Things are heating up, Libra. Summer is here, and you know what that means: It’s time again to pour hydrochloric acid on every single article of clothing you own that isn’t a tube top. If you don’t own any tube tops, then it’s worth asking yourself how you have made it this far in life. But I guess that’s not the point. Right now, you are having a fashion emergency, and someone needs to drive you to the nearest Forever 21, and FAST! After a lively 80s montage of trying on various tube tops, you will invariably settle on the fabulous blue-sequined one, and then your life can truly begin.

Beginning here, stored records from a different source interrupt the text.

Lemma run_works ts n fresh k s :
  fine n s → at_work fresh k s → Forall turn_ok ts → in_time fresh ts → Z.of_nat (n + length ts) < 2 ^ 63 →
  ∃ s' fresh', run ts s = Ok s' ∧ fine (n + length ts) s' ∧ at_work fresh' (foldl next_key k ts) s'.
Proof.
  revert n fresh k s. induction ts as [|t ts IH]; intros n fresh k s Hf Hw Ht Hi Hn.
  { rewrite Nat.add_0_r. by exists s, fresh. }
  inversion_clear Ht. cbn [length] in Hn. replace (n + length (t :: ts))%nat with (S n + length ts)%nat by (cbn; lia).
  assert (∀ now raced e, t = Consume now raced e → mapped e = None ∨ ∃ u key st code, e = Keyboard (Key u key st) ∧ mapped e = Some (code, st)) as Hc.
  { intros now raced e _. destruct e as [|[u key st|]]; cbn; [by left| |by left]. destruct (mac_of_evdev _) as [c|]; [|by left]. right. by exists u, key, st, (wrapU 16 c). }
  assert ((∀ now raced e, t = Consume now raced e → mapped e = None) ∨
          ∃ now raced u key st code, t = Consume now raced (Keyboard (Key u key st)) ∧ mapped (Keyboard (Key u key st)) = Some (code, st)) as [Hu|(now & raced & u & key & st & code & -> & Hm)].
  { destruct t as [now raced e| |]; [|by left|by left]. destruct (Hc _ _ _ eq_refl) as [E|(u & key & st & code & -> & E)].
    - left. by intros ??? [= _ _ <-].
    - right. by exists now, raced, u, key, st, code. }
  - destruct (other_works n s fresh k t Hf H ltac:(lia) Hw Hu) as (s1 & E1 & Hf1 & Hw1).
    cbn [MacEmulation.run]. rewrite E1. cbn [foldl].
    assert (next_key k t = k) as -> by (destruct t as [now raced e| |]; cbn; [by rewrite (Hu _ _ _ eq_refl)|done|done]).
    eapply IH; [done|done|done| |lia]. destruct t as [now raced e| |]; cbn in Hi; [by rewrite (Hu _ _ _ eq_refl) in Hi|done|done].
  - cbn [in_time] in Hi. rewrite Hm in Hi. destruct Hi as (-> & -> & Hi).
    assert (at_work false (fst <$> repeat_task s) s) as Hw' by (destruct Hw as (A & B & C); by split_and!).
    destruct (key_works n s key st code now u Hf Hw' Hm) as (s1 & E1 & Hf1 & Hw1).
    cbn [MacEmulation.run]. rewrite E1. cbn [foldl next_key]. rewrite Hm.
    eapply IH; [|done|done|done|lia]. by apply (fine_mono n); [lia|].
Qed.
(** ** A call that hangs *)

(** How often the task wakes up once it is polled. *)
Fixpoint wakes (polled : bool) (ts : list turn) : nat :=
  match ts with
  | [] => 0
  | PollTask :: ts => wakes true ts
  | WakeTask :: ts => (if polled then 1 else 0) + wakes polled ts
  | Consume _ _ _ :: ts => wakes polled ts
  end.
(** The event that a repetition of [key] posts. *)
Definition repetition (key mods : Z) : post :=
  KeyPost key true (mkFlags (to_cgevent_flags mods) (is_arrow_key key) (is_arrow_key key)).
Definition polled (st : stage) : bool := match st with Selecting => true | Spawned => false end.

Lemma stuck_run key ts st s :
  joining s = true → repeat_task s = Some (key, st) →
  ∃ s', run ts s = Ok s' ∧ joining s' = true ∧
    posted s' = posted s ++ replicate (wakes (polled st) ts) (repetition key (modifier_state s)).
Proof.
  revert st s. induction ts as [|t ts IH]; intros st s Hj Et; [exists s; by rewrite app_nil_r|].
  destruct t as [now raced e| |]; cbn [MacEmulation.run MacEmulation.step wakes].
  - unfold mbind, ST_bind, gets. cbn beta iota. rewrite Hj. cbn. by apply IH.
  - unfold poll_task, mbind, ST_bind, gets. cbn beta iota. rewrite Et. destruct st; cbn; [|by apply (IH Selecting)].
    by destruct (IH Selecting (set_task (Some (key, Selecting)) s) Hj eq_refl) as (s' & E & Hj' & Ep); exists s'.
  - unfold wake_task, mbind, ST_bind, gets. cbn beta iota. rewrite Et. destruct st; cbn; [by apply (IH Spawned)|].
    rewrite key_event_ok. destruct (IH Selecting (add_post (repetition key (modifier_state s)) (one_created s)) Hj Et) as (s' & E & Hj' & Ep).
    exists s'. split; [done|]. split; [done|]. rewrite Ep. cbn. by rewrite <- app_assoc.
Qed.

(** The event of a key that finds a task that was not polled. *)
Lemma unpolled_hangs now raced t key st code c s :
  joining s = false → repeat_task s = Some (code, Spawned) → mapped (Keyboard (Key t key st)) = Some c →
  ∃ s', step (Consume now raced (Keyboard (Key t key st))) s = (Diverge, s') ∧ joining s' = true ∧
    repeat_task s' = Some (code, Spawned) ∧ keys_down (posted s') = keys_down (posted s).
Proof.
  intros Hj Et Hm. cbn [MacEmulation.step]. unfold mbind at 1, ST_bind at 1, gets. cbn beta iota. rewrite Hj.
  cbn [MacEmulation.consume]. unfold on_key. cbn [mapped] in Hm. destruct (mac_of_evdev (wrapU 16 key)); [|done].
  unfold mbind at 1, ST_bind at 1, gets. cbn beta iota. unfold mbind at 1, ST_bind at 1.
  destruct (update_modifiers _ _ _) as [m|].
  - unfold mbind at 1, ST_bind at 1, modify_st. rewrite modifier_event_ok.
    exists (set_joining (add_post (FlagsPost (to_cgevent_flags m)) (one_created (set_mods m s)))).
    split; [|by split_and!; [|cbn|cbn; apply keys_down_other]].
    destruct (st =? 1); unfold spawn_repeat_task, cancel_repeat_task, mbind, ST_bind, gets; cbn; by rewrite Et.
  - exists (set_joining s). split; [|done]. cbn.
    destruct (st =? 1); unfold spawn_repeat_task, cancel_repeat_task, mbind, ST_bind, gets; cbn; by rewrite Et.
Qed.
End mac_laws.

(** * Properties *)

(** One display of 1920 by 1080; key codes are kept. *)
Definition demo_bounds (d : Z) : DisplayRect := mkRect f64_zero f64_zero (of_Z 1920) (of_Z 1080).
Definition demo_at (p : point) : Z * list Z :=
  (0, if f64_le f64_zero (fst p) && f64_lt (fst p) (of_Z 1920) && f64_le f64_zero (snd p) && f64_lt (snd p) (of_Z 1080) then [1] else []).
Definition demo_run : list turn → MacOSEmulation → outcome Empty_set MacOSEmulation :=
  run (λ _, true) (λ _, (of_Z 1900, of_Z 500)) demo_at demo_bounds Some elements.
Definition key (k st : Z) : turn := Consume 0 false (Keyboard (Key 0 k st)).
Lemma demo_usable d : usable (demo_bounds d).
Proof. split; vm_compute; reflexivity. Qed.

(** Whatever the events and however the repeating task is scheduled, as long as
    events can be created, displays have a pixel and no wheel turns by the
    least integer, nothing panics, and by what was posted at most one key is
    down: the one that repeats. *)
Theorem one_key_down creates cursor at_point bounds mac_of_evdev order ts :
  (∀ n, creates n = true) → (∀ d, usable (bounds d)) → Forall turn_ok ts → Z.of_nat (length ts) < 2 ^ 63 →
  ∃ s, run creates cursor at_point bounds mac_of_evdev order ts new = Ok s ∧
    keys_down (posted s) = task_key (repeat_task s) ∧ (joining s = true → is_Some (repeat_task s)).
Proof.
  intros Hc Hb Ht Hn. destruct (run_keeps_fine creates cursor at_point bounds mac_of_evdev order Hc Hb ts 0 new new_fine Ht Hn) as (s & E & [H1 _ H3]).
  by exists s.
Qed.

Lemma one_key_down_witness :
  ∃ s, demo_run [key 30 1; PollTask; key 48 1; key 30 0; WakeTask; PollTask; WakeTask] new = Ok s ∧ keys_down (posted s) = {[48]}.
Proof.
  destruct (one_key_down (λ _, true) (λ _, (of_Z 1900, of_Z 500)) demo_at demo_bounds Some elements
    [key 30 1; PollTask; key 48 1; key 30 0; WakeTask; PollTask; WakeTask]) as (s & E & Hk & _);
    [done|apply demo_usable| |cbn; lia|].
  - unfold key. repeat (apply Forall_cons; split; [cbn; unfold inU; try lia; done|]). by apply Forall_nil.
  - exists s. split; [exact E|]. rewrite Hk. vm_compute in E. by injection E as <-.
Defined.

(** C15. When every event of a key finds the task of the one before at work and
    no sleep ends as it is cancelled, no call hangs, and the key that is down
    is the one that the last event of a key pressed: a second key releases
    the first one, and the release of either releases both. *)
Theorem keys_follow creates cursor at_point bounds mac_of_evdev order ts :
  (∀ n, creates n = true) → (∀ d, usable (bounds d)) → Forall turn_ok ts → Z.of_nat (length ts) < 2 ^ 63 →
  in_time mac_of_evdev false ts →
  ∃ s, run creates cursor at_point bounds mac_of_evdev order ts new = Ok s ∧ joining s = false ∧
    keys_down (posted s) = from_option singleton ∅ (last_key mac_of_evdev ts).
Proof.
  intros Hc Hb Ht Hn Hi.
  destruct (run_works creates cursor at_point bounds mac_of_evdev order Hc Hb ts 0 false None new new_fine) as (s & fr & E & [H1 _ _] & (Hj & Ek & _)); [by split_and!|done..|].
  exists s. split; [done|]. split; [done|]. rewrite H1. unfold last_key. rewrite <- Ek. by destruct (repeat_task s).
Qed.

Newspapers are a dying breed, Cancer, just like your strange belly button issues, and thank Jebus for that. Now that’s the good news. The bad news is that a race of renegade giraffes have taught themselves how to breathe fire, like their dragon ancestors and they have begun to rain terror down upon the civilized world, in an attempt to destroy you personally. I think one time you made a joke about one of their cousins in a zoo and they are still pissed. If I were you, Cancer, I’d hide in someone’s laundry hamper until the airforce bombs the crap out of these wretched mutant freaks and we can get back to our TV dinners.
If you want my opinion, Virgo, Lindsay Lohan is the most promising young actor and role model of our time. She is a festering cesspool of raw talent and hair. I predict that she will bag a Best Actress Oscar any day now. What I’d like you to do, Virgo, is to sit up and take notice. Make a concerted effort to emulate the Lohan, our shining beacon of glorious glory. (Did you know she paints breath-taking watercolors that would make your dead grandmother weep tears of baby oil?) Walk the Lohan path, Virgo, and watch the tides of sparkle vomit roll in to bless you.
If you want to get ahead, Aquarius, it’s simple: Be Rich. ”But how?” you ask? I’ve found that the easiest way is to adopt an army of dogs from the SPCA and train them to rob unsuspecting old people. You don’t even have to feel bad about it, because having no money will take them back to a simpler time, when all a man needed to get by was a little elbow grease, some dental floss, a handful of pine needles, and a nickel’s worth of dreams about sassy dolphins. You’ll actually be doing them a favor.
It’s time for a vacation, Capricorn. Watching the creepy old man across the street wash his car with Crystal Pepsi is no longer enough. You need to get away. I recommend a nice hitchhiking expedition into the bowels of America. See how far into the middle of nowhere you can get, while still remaining alive at the end of the trip. Bonus if you are picked up by a stranger with a hook for a hand. If you achieve this bonus, I recommend a nice sunset freeze frame high five in silhouette. When you reach the velcro factory in Elbow, Alabama, your vay-cay will strike 12 and you will turn back into a delicious pumpkin.
Listen up, Aries! Quit being an elegant goat knuckle salad and clean up your act, stupid. You’ve been spending way too much time on your cell phone and it’s turning you into a weeping mess of shame and severed barbie doll heads. If you want my advice, it might be time to pull the metaphorical plug. (Metaphorical because cell phones don’t have plugs. Duh.) From now on, limit your cell usage to 6 and three quarter hours of phone calls a day, and no more than 800 texts. Do this, and savor your liberation. You’re welcome.
How’s that rash, Gemini? Don’t say I didn’t warn you. You shouldn’t have rubbed your face on that waiter’s necktie. But hey, don’t get your bees in a bumble. We all get weird stuff on our face places from time to time. All you need to do is mix together equal portions of cool mint mouth wash and Island Splash Summer’s Eve, and then apply the concoction to your face 12 and a half times daily. Stay on this regimen, and your rash will turn into a glorious suntan in no time flat.